By: Umair Jamal
With territory under its control in Afghanistan expanding rapidly, will the Afghan Taliban leadership, allegedly based in Pakistan, leave the country and return to Afghanistan? There are several reasons why it may not decide to do so in the foreseeable future.
For one, Pakistan offers the Taliban strategic depth and a fallback option, which it would like to preserve. For decades, sanctuary in Pakistan offered the Taliban an insurance, which it has tapped into when in trouble in Afghanistan, or when under attack from the international community.
This has worked to the benefit of the Taliban leadership in the past, and some segments of the group will continue to find it useful in the coming years.
Pakistan will continue to remain a major supporter of the Taliban should the latter draw the ire of the international community and be ostracized again in the future.
The argument that the Taliban needed Pakistan only after 2001, following the United States’ invasion of Afghanistan when the group needed safe havens outside the country, doesn’t hold much weight. Prior to the U.S. invasion too, the Taliban were getting deep support in Pakistan, ranging from financial support to using the country as a recruiting ground.
Arguably, Pakistan still offers the Taliban the same financial and military utility.
“Donations to the Afghan Taliban are on the upswing in Pakistan’s border regions as the militant group intensifies attacks against Afghan forces ahead of the U.S. troop withdrawal,” Voice of America (VOA) reported last week. “They [the Afghan Taliban] are coming on motorbikes and asking larger stores for contributions. They say that they belong to the Taliban movement and that they are fighting in Allah’s path,” a Pakistani resident told VOA.
Over the years, the Afghan Taliban have been pushing to build a reputation as an independent organization. It is widely believed that Pakistan’s influence over the Taliban has waned over the years. It is because of this waning influence that the group has not paid much heed to Pakistani pressure on it to engage in peace talks, reduce violence, and focus on finding a negotiated settlement with other stakeholders.
Clearly, Pakistan is not happy with the Taliban. “We oppose any military takeover of Afghanistan, which will lead only to decades of civil war, as the Taliban cannot win over the whole of the country, and yet must be included in any government for it to succeed,” Pakistan’s Prime Minister Imran Khan wrote in a recent article in the Washington Post.
Notwithstanding its differences with Islamabad, the Taliban will not give up their bases in Pakistan just to prove their authority. The group will continue to remain attentive to Pakistan’s security interests, and quietly do what is necessary to keep the relationship in a functional state.
The Taliban have already warned Afghanistan’s neighboring countries against offering military bases to the United States. Pakistan, which appears to be the target of this warning, has categorically said that it will not do so, stressing that “terrorists will target the country if Islamabad agrees to host the U.S, bases.”

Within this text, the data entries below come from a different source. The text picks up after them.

(** C4, as the claim states it, fails.  Nothing checks the items of
    [urgent_alerts]: the validator hands this decision set on as it is, and
    the executor, in simulate mode, raises at [alert.get] and returns no
    summary (the store is as it was). *)
Lemma simulate_raises_on_text_alert :
  BedrockAgent._validate_decisions text_alert_decisions ["ABC123"] ["INQ20000"]
  = Ok text_alert_decisions /\
  fst (execute_all_actions listlike_raises no_float_text same_instant true
         text_alert_decisions dealership)
  = Raise (AttributeError "'str' object has no attribute 'get'") /\
  same_store dealership
    (snd (execute_all_actions listlike_raises no_float_text same_instant true
            text_alert_decisions dealership)).
Proof.
  split; [reflexivity|]. split; [reflexivity|].
  unfold same_store. cbn. tauto.
Qed.

(** A category that is not a list does the same: [null] cannot be
    iterated. *)
Lemma simulate_raises_on_null_posts :
  fst (execute_all_actions listlike_raises no_float_text same_instant true
         (VDict [("social_media_posts", VNone)]) dealership)
  = Raise (TypeError "'NoneType' object is not iterable").
Proof. reflexivity. Qed.

(** C8 fails on the code in simulate mode.  The inquiry INQ20000 exists and
    the response names it, but carries no [response_body]: the simulated
    branch slices [None] for the preview, the exception is caught, and the
    result is failed with the text of a [TypeError], not success.  Execute
    mode, which hands the body over without slicing it, gives success on the
    same item. *)
Theorem simulated_response_without_body_fails :
  fst (execute_customer_responses listlike_raises same_instant true
         [[("inquiry_id", VStr "INQ20000")]] dealership)
  = Ok [[("inquiry_id", VStr "INQ20000");
         ("status", VStr "failed");
         ("error", VStr "'NoneType' object is not subscriptable");
         ("timestamp", VStr "2025-01-01T09:00:00")]] /\
  exists r,
    fst (execute_customer_responses listlike_raises same_instant false
           [[("inquiry_id", VStr "INQ20000")]] dealership) = Ok [r] /\
    status_is "success" r = true.
Proof.
  split; [reflexivity|]. eexists. split; reflexivity.
Qed.

End ExecutorFacts.

(* ================================================================== *)
(** * The autonomous cycle driver *)
(* ================================================================== *)

Module AutonomousAgentFacts.

Import Py PyFacts AutonomousAgent.
Local Open Scope string_scope.
Local Open Scope Z_scope.

Section DriverFacts.

Variables World Tables Summary Instant : Type.
Variable read_csvs : stmt World Tables.
Variable decision_loop : Tables -> stmt World value.
Variable execute_all : value -> Tables -> stmt World Summary.
Variable datetime_now : World -> Instant * World.

Local Abbreviation body :=
  (cycle_body read_csvs decision_loop execute_all datetime_now).
Local Abbreviation cycle :=
  (run_agent_cycle read_csvs decision_loop execute_all datetime_now).
Local Abbreviation polling :=
  (polling_loop read_csvs decision_loop execute_all datetime_now).

(** The body of the [try] touches the counters only in its last two
    statements, after which nothing can raise. *)
Lemma cycle_body_frame (a a1 : agent World Instant) r :
  body a = (r, a1) ->
  is_running a1 = is_running a /\
  match r with
  | Raise _ => run_count a1 = run_count a /\ last_run a1 = last_run a
  | Ok _ =>
      (run_count a1 = run_count a /\ last_run a1 = last_run a) \/
      (run_count a1 = run_count a + 1 /\ last_run a1 <> None)
  end.
Proof.
  unfold cycle_body, call, AutonomousAgent.now, bind, ret, lift, modify.
  destruct (read_csvs (world a)) as [[tables|e] w1]; cbn;
    [|intros H; inversion H; subst; cbn; auto].
  destruct (decision_loop tables w1) as [[decisions|e] w2]; cbn;
    [|intros H; inversion H; subst; cbn; auto].
  destruct (truthy decisions); cbn;
    [|intros H; inversion H; subst; cbn; auto].
  destruct (py_contains decisions "analysis_summary") as [[|]|e]; cbn;
    [| |intros H; inversion H; subst; cbn; auto].
  1: destruct (py_getitem decisions "analysis_summary"); cbn;
    [|intros H; inversion H; subst; cbn; auto].
  all: destruct (execute_all decisions tables w2) as [[summary|e] w3]; cbn;
    [|intros H; inversion H; subst; cbn; auto].
  all: destruct (datetime_now w3) as [t w4]; cbn.
  all: intros H; inversion H; subst; cbn; (split; [reflexivity|]).
  all: right; split; [reflexivity | discriminate].
Qed.
(** ** The run *)

(** When the source file is there, extraction does not raise and the output
    directory exists, [main] writes what [generate_rust] returns and prints
    the path of the file. *)
Lemma main_writes id_of ast_parse script_dir fs source dataclasses enums :
  files fs !! path_join script_dir "_vulkan_object.py" = Some source ->
  extract_classes id_of ast_parse source = Ok (dataclasses, enums) ->
  path_join script_dir "src" ∈ dirs fs ->
  main id_of ast_parse script_dir fs
  = Ok ({| files :=
             <[path_join (path_join script_dir "src") "vulkan_object.rs"
               := generate_rust dataclasses enums]> (files fs);
           dirs := dirs fs |},
        [ "Generated "
            +:+ path_join (path_join script_dir "src") "vulkan_object.rs" ]).
Proof.
  intros Hread Hextract Hdir. unfold main, read_text, write_text.
  rewrite Hread. simpl. rewrite Hextract. simpl.
  rewrite bool_decide_eq_true_2 by exact Hdir. reflexivity.
Qed.

(** The line of a field is in the lines of its record. *)
Lemma field_line_emitted (fields : list (string * string))
    (field_name rust_type : string) :
  (field_name, rust_type) ∈ fields ->
  field_line field_name rust_type ∈ flat_map (emit_field []) fields.
Proof.
  intros [f1 [f2 ->]]%list_elem_of_split.
  rewrite flat_map_app. cbn [flat_map].
  apply elem_of_app. right. apply elem_of_app. left.
  destruct (emit_field_cases [] field_name rust_type) as [-> | ->].
  - apply list_elem_of_here.
  - apply list_elem_of_further, list_elem_of_here.
Qed.
(** [Math.sqrt] and [Utils.calculateDistance]. *)
Variable Msqrt : Q -> Q.
Variable calculateDistance : Q -> Q -> Q -> Q -> Q.

(** [calculateAccelerationBaseline]. *)
Definition calculateAccelerationBaseline (st : State) : option Baseline :=
  if Nat.ltb (length (accelerationHistory st)) 5 then None
  else
    let recent := slice_last 5 (accelerationHistory st) in
    Some {| b_x := sum_by a_x recent / lengthQ recent;
            b_y := sum_by a_y recent / lengthQ recent;
            b_z := sum_by a_z recent / lengthQ recent;
            b_magnitude := sum_by a_magnitude recent / lengthQ recent |}.

(** [calculateAccelerationVariation]. *)
Definition calculateAccelerationVariation (st : State) (current : AccelSample) : Q :=
  match baselineAcceleration st with
  | None => 0
  | Some b =>
      let deltaX := Qabs (a_x current - b_x b) in
      let deltaY := Qabs (a_y current - b_y b) in
      let deltaZ := Qabs (a_z current - b_z b) in
      Msqrt (deltaX ^ 2 + deltaY ^ 2 + deltaZ ^ 2)
  end.

(** [detectMotionFromAccelerometer]: the returned flag and the updated
    processor. *)
Definition detectMotionFromAccelerometer (data : RawData) (now : Q) (st : State)
  : bool * State :=
  if negb (truthy (x data)) || negb (truthy (y data)) || negb (truthy (z data))
  then (false, st)
  else
    let currentAccel :=
      {| a_x := num (x data); a_y := num (y data); a_z := num (z data);
         a_magnitude := Msqrt (num (x data) ^ 2 + num (y data) ^ 2 + num (z data) ^ 2);
         a_timestamp := now |} in
    let st1 :=
      set_accelerationHistory st (push_capped 10 (accelerationHistory st) currentAccel) in
    let st2 :=
      if negb (defined (baselineAcceleration st1))
         && Nat.leb 5 (length (accelerationHistory st1))
      then set_baselineAcceleration st1 (calculateAccelerationBaseline st1)
      else st1 in
    if negb (defined (baselineAcceleration st2)) then (false, st2)
    else
      let variation := calculateAccelerationVariation st2 currentAccel in
      let isMoving := Qgtb variation (motion_threshold (thresholds st2)) in
      (isMoving,
       set_motionHistory st2
         (push_capped 20 (motionHistory st2)
            {| moving := isMoving; variation := variation; m_timestamp := now |})).
(** C7 as stated fails: the history call times out, the statement bundle is
    fetched in full, and the page is the banners, the sidebar, two error
    lines and the footer. No section is rendered, although the company
    information, the key metrics, the financial chart and the tables need
    nothing from the price history. *)
Lemma price_failure_renders_no_section :
  get_stock_data price_failure_world "AAPL" "1y"
    = ([Error "Error fetching data: timed out"], Ok None) /\
  get_financial_data price_failure_world "AAPL" = ([], Ok (Some example_bundle)) /\
  @script example_runtime price_failure_world
    = (Download wikipedia_url
       :: page_top
       ++ sidebar_entries fallback_tickers 0 3 (Some "AAPL") "1y"
       ++ [ Within (spinner "AAPL") (Error "Error fetching data: timed out");
            Within (spinner "AAPL") (Error unable_to_fetch);
            Markdown "---" ],
       Ok tt)%list.
Proof. split; [|split]; vm_compute; reflexivity. Qed.

(* ===================================================================== *)
(** ** Dividends and splits                                               *)
(* ===================================================================== *)

Ltac other_entry :=
  simpl;
  first
    [ exact I
    | assumption
    | apply negb_true_iff; assumption
    | let H := fresh in intros H; vm_compute in H; discriminate H ].

Lemma safe_display_quiet (w : World) (data : option DataFrame)
    (title warning_msg : string) :
  every not_actions_section (safe_display_dataframe w data title warning_msg).
Proof.
  unfold safe_display_dataframe, dataframe. every_walk other_entry.
Qed.

Lemma display_all_quiet (w : World) (financial_data : FinancialData) :
  every not_actions_section (display_all_financial_data w financial_data).
Proof.
  unfold display_all_financial_data.
  repeat first
    [ apply safe_display_quiet
    | apply every_emit; other_entry
    | apply every_bind; [|intros] ].
Qed.

Section Actions.
Context `{!Runtime}.

Lemma company_information_quiet (info : gmap string pyval) :
  every not_actions_section (company_information info).
Proof. unfold company_information. every_walk other_entry. Qed.

Lemma display_key_metrics_quiet (info : gmap string pyval) :
  every not_actions_section (display_key_metrics info).
Proof.
  unfold display_key_metrics, market_cap_metric, pe_ratio_metric,
    current_price_metric, dividend_yield_metric, day_range_metric,
    book_value_metric, volume_metric, beta_metric, unless_na.
  every_walk other_entry.
Qed.

(** Up to the dividends block, the analysis leaves neither the header of
    that block nor an empty table. *)
Lemma render_analysis_quiet (w : World) (ticker : string) (hist_data : DataFrame)
    (financial_data : FinancialData) :
  every not_actions_section (actions_section w financial_data) ->
  every not_actions_section (render_analysis w ticker hist_data financial_data).
Proof.
  intros Hact. unfold render_analysis.
  repeat lazymatch goal with
    | |- every _ (actions_section _ _) => exact Hact
    | |- every _ (company_information _) => apply company_information_quiet
    | |- every _ (display_key_metrics _) => apply display_key_metrics_quiet
    | |- every _ (display_all_financial_data _ _) => apply display_all_quiet
    | |- every _ (lift _) => apply every_lift
    | |- every _ (ret _) => apply every_ret
    | |- every _ (emit _) => apply every_emit; other_entry
    | |- every _ (_ ≫= _) => apply every_bind; [|intros]
    | |- every _ (match ?x with _ => _ end) => destruct x
    end.
Qed.
(** * LocalSymbolicMemory: the in-process document store of eidos_sdk

    Source: [sdk/eidos_sdk/memory/local_symbolic_memory.py].

    The store is a class-level dictionary [db] from collection names to
    Python lists of documents; a document is a Python [dict] with string
    keys.  The development has two layers.

    - The first layer works on document *values*: finite trees built from
      [None], booleans, integers, strings, lists and dicts.  Floats are
      left out (their equality is not reflexive and their arithmetic is not
      that of [Z]).  A dict is an association list in insertion order whose
      keys are pairwise different ([wf_value]); Python's [==] is the
      function [py_eq], which ignores the order of dict items and
      identifies [True] with [1].  On values [copy.deepcopy] is the
      identity.
    - The second layer ([Module Heap]) gives objects an identity: dicts and
      lists live in a heap, values hold references, [deepcopy] allocates
      with a memo table as [copy.deepcopy] does.  It is used for the claims
      that depend on aliasing. *)

From Stdlib Require Import ZArith.
From stdpp Require Import gmap strings list.

Local Open Scope Z_scope.
Local Open Scope string_scope.
Local Open Scope list_scope.

(** ** Python values *)

Unset Elimination Schemes.
Inductive value : Type :=
| VNone
| VBool (b : bool)
| VInt (z : Z)
| VStr (s : string)
| VList (xs : list value)
| VDict (items : list (string * value)).
Set Elimination Schemes.

(** A Python [dict] with string keys, in insertion order. *)
Abbreviation dict := (list (string * value)).

(** Induction over values, with the hypothesis available for every member
    of a list and every value of a dict. *)
Definition value_ind (P : value → Prop)
    (HNone : P VNone)
    (HBool : ∀ b, P (VBool b))
    (HInt : ∀ z, P (VInt z))
    (HStr : ∀ s, P (VStr s))
    (HList : ∀ xs, Forall P xs → P (VList xs))
    (HDict : ∀ items, Forall (λ kv, P kv.2) items → P (VDict items)) :
    ∀ v, P v :=
  fix rec (v : value) : P v :=
    match v with
    | VNone => HNone
    | VBool b => HBool b
    | VInt z => HInt z
    | VStr s => HStr s
    | VList xs =>
        HList xs ((fix members (l : list value) : Forall P l :=
                     match l with
                     | [] => Forall_nil_2 P
                     | x :: l' => Forall_cons_2 P x l' (rec x) (members l')
                     end) xs)
    | VDict items =>
        HDict items
          ((fix fields (l : dict) : Forall (λ kv, P kv.2) l :=
              match l with
              | [] => Forall_nil_2 _
              | kv :: l' => Forall_cons_2 _ kv l' (rec kv.2) (fields l')
              end) items)
    end.

(** [d.get(key)] / the lookup behind [d[key]] and [key in d]. *)
Fixpoint dict_get (d : dict) (key : string) : option value :=
  match d with
  | [] => None
  | (k, v) :: d' => if String.eqb k key then Some v else dict_get d' key
  end.

(** [d.get(key)] with Python's default result [None]. *)
Definition dict_get_or_none (d : dict) (key : string) : value :=
  match dict_get d key with
  | Some v => v
  | None => VNone
  end.

(** [d[key] = v]: an existing key keeps its position, a new key goes last. *)
Fixpoint dict_set (d : dict) (key : string) (v : value) : dict :=
  match d with
  | [] => [(key, v)]
  | (k, w) :: d' =>
      if String.eqb k key then (k, v) :: d' else (k, w) :: dict_set d' key v
  end.

(** [d.update(other)]. *)
Definition dict_update (d other : dict) : dict :=
  fold_left (λ acc kv, dict_set acc kv.1 kv.2) other d.

(** Python's [a == b] on the modelled values. *)
Fixpoint py_eq (a b : value) {struct a} : bool :=
  match a, b with
  | VNone, VNone => true
  | VBool x, VBool y => Bool.eqb x y
  | VBool x, VInt y => Z.eqb (Z.b2z x) y
  | VInt x, VBool y => Z.eqb x (Z.b2z y)
  | VInt x, VInt y => Z.eqb x y
  | VStr x, VStr y => String.eqb x y
  | VList xs, VList ys =>
      (fix members (l r : list value) : bool :=
         match l, r with
         | [], [] => true
         | x :: l', y :: r' => py_eq x y && members l' r'
         | _, _ => false
         end) xs ys
  | VDict items, VDict others =>
      Nat.eqb (length items) (length others) &&
      (fix fields (l : dict) : bool :=
         match l with
         | [] => true
         | (k, v) :: l' =>
             match dict_get others k with
             | Some w => py_eq v w
             | None => false
             end && fields l'
         end) items
  | _, _ => false
  end.

(** The representation invariant of values: dict keys are pairwise
    different, at every depth. *)
Fixpoint nodup_keys (keys : list string) : bool :=
  match keys with
  | [] => true
  | k :: keys' => negb (existsb (String.eqb k) keys') && nodup_keys keys'
  end.

Fixpoint wf_value (v : value) : bool :=
  match v with
  | VList xs => forallb wf_value xs
  | VDict items =>
      nodup_keys (map fst items) &&
      (fix fields (l : dict) : bool :=
         match l with
         | [] => true
         | (_, w) :: l' => wf_value w && fields l'
         end) items
  | _ => true
  end.

Definition wf_dict (d : dict) : bool := wf_value (VDict d).

(** ** Exceptions *)

Inductive exn : Type :=
| TypeError
| KeyError (key : string)
| DuplicateKeyError (id : value).

Inductive result (A : Type) : Type :=
| Ok (a : A)
| Raise (e : exn).
Arguments Ok {A} a.
Arguments Raise {A} e.

(** Sequencing: an exception skips the rest ([x ← r; k] below). *)
#[global] Instance result_bind : MBind result := λ A B k r,
  match r with
  | Ok a => k a
  | Raise e => Raise e
  end.

(** ** Operators used by the matcher *)

(** [needle in haystack] for strings: the substring test. *)
Fixpoint str_contains (haystack needle : string) : bool :=
  String.prefix needle haystack ||
  match haystack with
  | EmptyString => false
  | String _ rest => str_contains rest needle
  end.

(** [key in doc] for a string [key]. *)
Definition py_contains (doc : value) (key : string) : result bool :=
  match doc with
  | VDict items => Ok (bool_decide (is_Some (dict_get items key)))
  | VStr s => Ok (str_contains s key)
  | VList xs => Ok (existsb (λ x, py_eq x (VStr key)) xs)
  | VNone | VBool _ | VInt _ => Raise TypeError
  end.

(** [doc[key]] for a string [key]. *)
Definition py_getitem (doc : value) (key : string) : result value :=
  match doc with
  | VDict items =>
      match dict_get items key with
      | Some v => Ok v
      | None => Raise (KeyError key)
      end
  | _ => Raise TypeError
  end.

(** [isinstance(v, dict)]. *)
Definition is_dict (v : value) : bool :=
  match v with
  | VDict _ => true
  | _ => false
  end.

(** ** The two matching predicates *)

(** [_matches_query(doc, query)], with [query] seen as a value so that the
    recursion into a nested query is structural. *)
Fixpoint matches_value (query : value) (doc : value) {struct query}
    : result bool :=
  match query with
  | VDict items =>
      (fix loop (l : dict) : result bool :=
         match l with
         | [] => Ok true
         | (key, value) :: l' =>
             present ← py_contains doc key;
             if negb present then Ok false
             else if is_dict value then
               sub ← py_getitem doc key;
               m ← matches_value value sub;
               if negb m then Ok false else loop l'
             else
               cur ← py_getitem doc key;
               if negb (py_eq cur value) then Ok false else loop l'
         end) items
  | _ => Raise TypeError
  end.
(* ===== verification/Prelude.v ===== *)
(** * Verification of AnalysisHelper.py (data-science-utils)

    The program is one Python module, [src/AnalysisHelper.py]: a console
    reporting utility over a pandas DataFrame.  It has two classes and two
    free functions.

    - [ColumnInfos] (lines 12-56) holds the statistics of one column and
      derives an advice text from them ([has_advice], [get_advice],
      [__str__]).
    - [Helper] (lines 59-171) holds the DataFrame, the display options, the
      last correlation matrix and a dict of [ColumnInfos].  Its methods are
      [analyze_columns] (fills the dict and renders the column table),
      [analyze_correlations] (stores [dataframe.corr()] and reports the
      upper-triangular pairs whose strength bucket is above 0),
      [get_advices] (joins the advice of the columns that carry one) and
      [firstAnalysis] (prints the three reports and may draw a heatmap).
    - [format_col_infos] (lines 174-190) renders one line per column.
    - [get_interval] (lines 193-207) maps a value to the index of the first
      breakpoint that exceeds its magnitude, clamped to the last bucket.

    ** Files

    - [Prelude] (this file): Python exceptions as a type [exn]; the error
      monad [result] for code that may raise; the state-and-error monad
      [prog S] for methods that mutate [self] (the state survives a raised
      exception, as a Python object does); [foldM], the [for] loop;
      subscripts and [range]; the tactics and the lemmas on loops the
      other files share.
    - [PyString]: the Python string operations the source uses
      ([str(int)], ["%d"], [s * n], [sep.join], [len], [+=]), and a
      reader of decimal text against which the printing is checked.
    - [PyFloat]: binary64 floats (Rocq's primitive floats, which are the
      IEEE 754 binary64 numbers Python's [float] is), their order lemmas
      from the Standard Library's axiomatisation, [pd.isnull] and
      ["%f"] with its rounding.
    - [Interval]: [get_interval] and its loop, with the class constants
      [corr_categories_intervals] and [corr_categories_names].
    - [DataFrame]: the pandas objects the source calls, modelled from the
      specification (pandas is not part of the repository): scalars with
      null detection and [str], [Series], [Index], [DataFrame],
      [Series.unique], [isna().sum()], item selection, and the interface
      [Corr] of [DataFrame.corr()] with its shape laws.
    - [Pearson]: an executable instance of [Corr] on the scalars [value].
    - [ColumnInfos]: the record, [has_advice], [get_advice].
    - [Format]: [format_col_infos] over any subscriptable container of
      column-like objects (the interfaces [Subscript] and [ColumnLike]),
      and [ColumnInfos.__str__].
    - [Helper]: the [Helper] record, the class constant [color_dict],
      [__init__] and the attribute assignments.
    - [Tables]: the tables of the specification's scenarios and others,
      on which the theorems are instantiated.
    - [Columns]: [Helper.analyze_columns], a program on the object's
      state; the summaries [column_info_spec] and [col_infos_spec] it
      stores, and its outcome on every table in closed form
      ([columns_result], [columns_state]).
    - [Correlations]: [Helper.analyze_correlations]; the reference list
      [findings] of the reported pairs.
    - [Advices]: [Helper.get_advices].
    - [FirstAnalysis]: [Helper.firstAnalysis], a program on the object
      and the trace of the calls to [print], [sns.heatmap] and
      [plt.show].
    - [Lifecycle]: sessions, that is sequences of method calls on one
      object ([invoke], the step relation [step], [run]), and their
      specification, a machine with two flags ([progress],
      [model_call]).
    - [Scenarios]: the scenarios of section 8 of the specification and
      the error paths, evaluated on the example tables; these examples
      are instances of the theorems of the other files.

    ** Modelling choices

    - Python [int] is [Z] (unbounded); loop indices produced by [range]
      are [nat].  Python [float] is [PrimFloat.float]; float literals of
      the source are the same binary64 values.
    - Python [str] is [string]; [len] counts characters, which for the
      8-bit strings of the model are bytes: names are taken to be ASCII.
    - A Python dict is a [gmap]; [d[k]] on a missing key raises
      [KeyError].  A Python list is a [list]; [l[i]] out of range raises
      [IndexError].
    - Exceptions are values of [exn]; a function that may raise returns
      [result A]; a method returns [prog (Helper V) A], a function from
      the object's state to a result and the new state.  Attribute reads
      on objects of the wrong kind raise [AttributeError], as duck typing
      has it.
    - No fuel is used anywhere: every loop of the source ranges over a
      finite sequence and is modelled by structural recursion on it, so
      every definition is total and evaluates by [vm_compute].

    ** What is proved

    - [PyString], [PyFloat]: reading the text of an int gives the int;
      the count of millionths printed by ["%f"] is the nearest one,
      ties to even, and reading the text gives that count; a float of
      magnitude at most 1 is printed in a field of fixed width.
    - [Interval]: [get_interval] equals its reference; the bucket is in
      range, is the first breakpoint above the magnitude, ignores the
      sign, is monotone in the magnitude, clamps NaN to the last bucket,
      and [None]/[str] arguments give [None].
    - [ColumnInfos], [Format]: advice presence and wording per branch;
      the lines of a list and the failures of a dict; the dict the
      program passes gives what the list of the docstring gives;
      [__str__] always raises.
    - [Columns]: what [analyze_columns] returns and stores on every
      table, when it raises and what; the stored dict has the keys
      [0 .. n_cols - 1] and holds the reference summaries, whose counts
      sum to the row count, whose categories are set exactly under the
      threshold rule and whose number of uniques counts a null as a
      value; the shape and alignment of the text; independence from the
      dict of an earlier call; the tables on which the call raises
      [KeyError], with the dict it leaves.
    - [Correlations]: [analyze_correlations] never raises and reports
      exactly the pairs above the diagonal with a non-null coefficient
      outside bucket 0, in row-major order; the names printed are the
      labels of the matrix exactly when the numeric columns come first.
    - [Advices]: [get_advices] on a dict with dense keys, its [KeyError]
      otherwise, and its result after [analyze_columns].
    - [FirstAnalysis]: the trace of a run that returns, the state of a
      run that raises, and when the heatmap is drawn.
    - [Lifecycle]: the methods implement the two-flag machine
      (simulation, extended from one call to sessions by induction); the
      objects a session reaches from a new object are exactly the
      objects of the flags (rule induction on [step]); in every such
      state [get_advices] returns; the events of a session do not depend
      on the order of its calls; calling a method twice gives what
      calling it once gives; [analyze_columns] and
      [analyze_correlations] commute.

    ** Not modelled

    - The numerics of [DataFrame.corr()] inside pandas: the matrix is an
      input obeying the shape laws of the interface [Corr]; the instance
      of [Pearson] evaluates the textbook formula in binary64.
    - Rendering ([sns.heatmap], [plt.show]) beyond the call and its
      arguments: in the model these calls never raise.  The colours of a
      terminal; [str] of floating-point category values; dtypes other
      than as the string pandas prints.
    - Tables outside the model of [DataFrame]: column labels that are
      no [str] (on which [len(name)] raises [TypeError]), cells that
      cannot be hashed (on which [unique] raises [TypeError]), and the
      versions of pandas whose [corr()] raises on a column that is not
      numeric instead of leaving it out.  A label that names several
      columns raises its [AttributeError] at the selection in the model
      and two calls later, at [.unique()], in pandas; the object is not
      touched in between.
    - Arguments of [get_interval] other than [None], a [str] or a
      [float]; the program passes floats only.
    - Unicode: [len] counts the 8-bit characters of the model. *)

From stdpp Require Export base tactics option list strings gmap pretty.
From Stdlib Require Export ZArith.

Last week, Pakistan’s Interior Minister Shaikh Rasheed Ahmad said that Pakistan has made a big decision to not give bases to the U.S., and now, Islamabad expects the Afghan Taliban to restrain the Tehreek-e-Taliban Pakistan (TTP) and other groups.
This essentially means that in return for Islamabad not hosting American troops on Pakistani soil, Pakistan expects the Afghan Taliban to act against the TTP. Pakistan is reminding the Taliban that it will continue supporting the group if it protects Pakistan’s interests across the Durand Line.
Clashes between the TTP and the Afghan Taliban have been reported. The Afghan Taliban have also told the TTP to register and abide by the group’s regulatory conduct.
It does seem that the Afghan Taliban is letting Pakistan know that if Islamabad’s actions please the group, it would review its policy toward the TTP. Simultaneously, the Taliban are signaling that they could support and nurture the TTP if they found Pakistan undermining Taliban interests.
Both Pakistan and the Taliban are aware that there are limits to how far they can push each other. However, they will remain engaged, understanding that they serve each other’s interests.
Umair Jamal is a correspondent for The Diplomat, based in Lahore, Pakistan.